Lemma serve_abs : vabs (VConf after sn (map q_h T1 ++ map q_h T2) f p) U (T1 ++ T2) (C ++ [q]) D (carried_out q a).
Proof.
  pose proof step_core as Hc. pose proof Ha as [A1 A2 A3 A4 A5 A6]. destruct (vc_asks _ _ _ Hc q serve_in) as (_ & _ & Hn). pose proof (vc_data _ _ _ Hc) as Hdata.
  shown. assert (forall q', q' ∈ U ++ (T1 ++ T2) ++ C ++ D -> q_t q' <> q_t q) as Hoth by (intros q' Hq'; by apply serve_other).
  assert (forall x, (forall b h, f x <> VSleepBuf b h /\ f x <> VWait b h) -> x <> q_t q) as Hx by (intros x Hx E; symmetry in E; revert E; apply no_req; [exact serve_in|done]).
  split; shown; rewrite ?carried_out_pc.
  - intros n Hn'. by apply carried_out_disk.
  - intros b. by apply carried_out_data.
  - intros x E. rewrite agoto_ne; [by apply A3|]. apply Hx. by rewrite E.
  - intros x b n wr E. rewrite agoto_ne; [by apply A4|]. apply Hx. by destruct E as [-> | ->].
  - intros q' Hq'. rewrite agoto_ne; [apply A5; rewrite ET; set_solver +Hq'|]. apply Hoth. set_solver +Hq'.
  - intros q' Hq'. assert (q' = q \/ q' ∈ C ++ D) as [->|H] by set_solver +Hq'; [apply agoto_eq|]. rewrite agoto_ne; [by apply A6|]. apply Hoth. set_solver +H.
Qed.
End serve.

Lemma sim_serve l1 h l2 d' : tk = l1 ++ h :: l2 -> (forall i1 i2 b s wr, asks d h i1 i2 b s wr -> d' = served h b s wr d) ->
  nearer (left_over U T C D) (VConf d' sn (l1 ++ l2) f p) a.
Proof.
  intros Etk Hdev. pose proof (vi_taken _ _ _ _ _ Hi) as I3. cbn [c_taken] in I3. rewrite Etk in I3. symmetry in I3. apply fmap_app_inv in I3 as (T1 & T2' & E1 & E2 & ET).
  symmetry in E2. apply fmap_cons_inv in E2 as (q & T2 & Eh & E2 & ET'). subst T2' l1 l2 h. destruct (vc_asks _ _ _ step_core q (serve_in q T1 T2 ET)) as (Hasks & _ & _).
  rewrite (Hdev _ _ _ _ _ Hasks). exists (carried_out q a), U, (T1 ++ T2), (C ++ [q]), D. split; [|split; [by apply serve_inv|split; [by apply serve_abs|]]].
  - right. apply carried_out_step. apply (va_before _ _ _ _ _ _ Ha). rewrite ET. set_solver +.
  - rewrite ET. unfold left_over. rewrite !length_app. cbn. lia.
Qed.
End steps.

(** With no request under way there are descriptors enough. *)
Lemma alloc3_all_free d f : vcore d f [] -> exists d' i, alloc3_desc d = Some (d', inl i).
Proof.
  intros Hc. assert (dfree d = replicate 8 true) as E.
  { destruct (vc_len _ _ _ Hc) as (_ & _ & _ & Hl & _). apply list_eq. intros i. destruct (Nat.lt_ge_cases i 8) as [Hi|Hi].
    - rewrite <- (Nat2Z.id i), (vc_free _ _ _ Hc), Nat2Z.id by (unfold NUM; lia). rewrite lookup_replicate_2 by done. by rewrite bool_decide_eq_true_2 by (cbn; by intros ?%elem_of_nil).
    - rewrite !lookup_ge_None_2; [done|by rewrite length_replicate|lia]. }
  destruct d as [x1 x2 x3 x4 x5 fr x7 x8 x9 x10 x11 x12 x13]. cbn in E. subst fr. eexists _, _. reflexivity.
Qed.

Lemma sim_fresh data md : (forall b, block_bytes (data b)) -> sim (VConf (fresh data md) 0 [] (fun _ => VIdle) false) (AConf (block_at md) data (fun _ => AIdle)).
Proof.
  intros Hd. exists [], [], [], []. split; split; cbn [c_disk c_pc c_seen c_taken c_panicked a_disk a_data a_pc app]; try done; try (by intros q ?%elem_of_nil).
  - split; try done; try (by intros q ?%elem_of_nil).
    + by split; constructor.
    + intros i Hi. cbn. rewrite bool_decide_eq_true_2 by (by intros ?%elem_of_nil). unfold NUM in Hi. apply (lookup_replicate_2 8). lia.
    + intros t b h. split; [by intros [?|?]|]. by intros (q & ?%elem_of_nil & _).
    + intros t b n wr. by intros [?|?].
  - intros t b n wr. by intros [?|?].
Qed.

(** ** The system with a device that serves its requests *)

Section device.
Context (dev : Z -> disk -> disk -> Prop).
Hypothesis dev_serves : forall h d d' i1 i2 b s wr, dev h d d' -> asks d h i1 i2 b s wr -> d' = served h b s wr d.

> [Work required]: All lines above that contain "device" are required in the answer.

> [Exercise result]:
(** ** The system with a device that serves its requests *)
Section device.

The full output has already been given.